> How to complete this task:
The output should be all lines of the entries below in which the word "etrans" occurs.

Stored data entries
******

(** C6: [send_to_multiple] makes one attempt for every recipient, in the
    order of the list and whatever the outcome of the attempts before it:
    it calls [send_email] once for each of them, after the line that
    announces the attempt, and the two lists it returns are the recipients
    for which the call returned [True] and those for which it returned
    [False]; they keep the order of the list and together are a permutation
    of it.  With a readable send log and a message that can be composed,
    every recipient takes one session of the transport, the next one; the
    first list holds the recipients whose session accepted the message, the
    second list the recipients whose session failed, in authentication or
    elsewhere. *)
Theorem send_to_multiple_partitions (self : GmailSender.t) (w : world)
    (recipients : list (list N)) (subject : option (list N)) :
  let result := send_to_multiple self w recipients subject in
  let successful := fst (fst result) in
  let failed := snd (fst result) in
  let schedule := sessions_of (smtp w) (sessions w) recipients in
  Permutation (successful ++ failed) recipients
  /\ (length successful + length failed = length recipients)%nat
  /\ sublist successful recipients /\ sublist failed recipients
  /\ Forall (fun r => In (sending_to r) (console (snd result))) recipients
  /\ (exists outcomes w',
        attempts self subject w recipients outcomes w'
        /\ successful = with_outcome true recipients outcomes
        /\ failed = with_outcome false recipients outcomes
        /\ console w' `prefix_of` console (snd result))
  /\ (email_send_log_json w <> Corrupt ->
      Forall (fun r => is_ok (create_message self w r subject None None) = true) recipients ->
      sessions (snd result) = (sessions w + length recipients)%nat
      /\ successful = List.map fst (List.filter (fun a => accepted (snd a)) schedule)
      /\ failed = List.map fst (List.filter (fun a => negb (accepted (snd a))) schedule)).
Proof.
  cbv zeta.
  assert (Hfirst : Permutation (fst (fst (send_to_multiple self w recipients subject))
                                ++ snd (fst (send_to_multiple self w recipients subject)))
                     recipients
                   /\ (length (fst (fst (send_to_multiple self w recipients subject)))
                       + length (snd (fst (send_to_multiple self w recipients subject)))
                       = length recipients)%nat
                   /\ sublist (fst (fst (send_to_multiple self w recipients subject))) recipients
                   /\ sublist (snd (fst (send_to_multiple self w recipients subject))) recipients
                   /\ Forall (fun r => In (sending_to r)
                                         (console (snd (send_to_multiple self w recipients
                                                          subject)))) recipients).
  { unfold send_to_multiple.
    destruct (send_each_spec self subject recipients w [] [])
      as (s & f & He & Hp & Hs & Hf & _ & Hall).
    cbv zeta in He, Hall.
    destruct (send_each self w recipients subject [] []) as [[s' f'] w1].
    cbn [fst snd] in He, Hall. injection He as -> ->. cbn [app].
    cbv zeta. cbn [fst snd].
    split; [done|]. split; [by rewrite <- (Permutation_length Hp), length_app|].
    split; [done|]. split; [done|].
    eapply List.Forall_impl; [|exact Hall]. intros r Hr. cbv beta in Hr |- *.
    revert Hr. apply in_grown.
    destruct f; repeat first [ reflexivity
                             | (etrans; [|apply prints_grows])
                             | (etrans; [|apply print_grows]) ]. }
  destruct Hfirst as (Hp & Hl & Hs & Hf & Hall).
  do 5 (split; [assumption|]).
  split.
  { destruct (send_each_attempts self subject recipients w [] []) as (bs & Ha & He).
    exists bs, (snd (send_each self w recipients subject [] [])).
    split; [exact Ha|]. unfold send_to_multiple.
    destruct (send_each self w recipients subject [] []) as [[s f] w1].
    cbn [fst snd app] in He |- *. injection He as -> ->. cbv zeta. cbn [fst snd].
    split; [done|]. split; [done|].
    destruct (with_outcome false recipients bs);
      repeat first [ reflexivity
                   | (etrans; [|apply prints_grows])
                   | (etrans; [|apply print_grows]) ]. }
  intros Hlog Hc.
  destruct (send_to_multiple_sessions self w recipients subject) as [-> ->].
  destruct (send_each_sessions self subject recipients w [] [] Hlog Hc) as [-> ->].
  done.
Qed.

******

> Written answer:
                             | (etrans; [|apply prints_grows])
                             | (etrans; [|apply print_grows]) ]. }
                   | (etrans; [|apply prints_grows])
                   | (etrans; [|apply print_grows]) ]. }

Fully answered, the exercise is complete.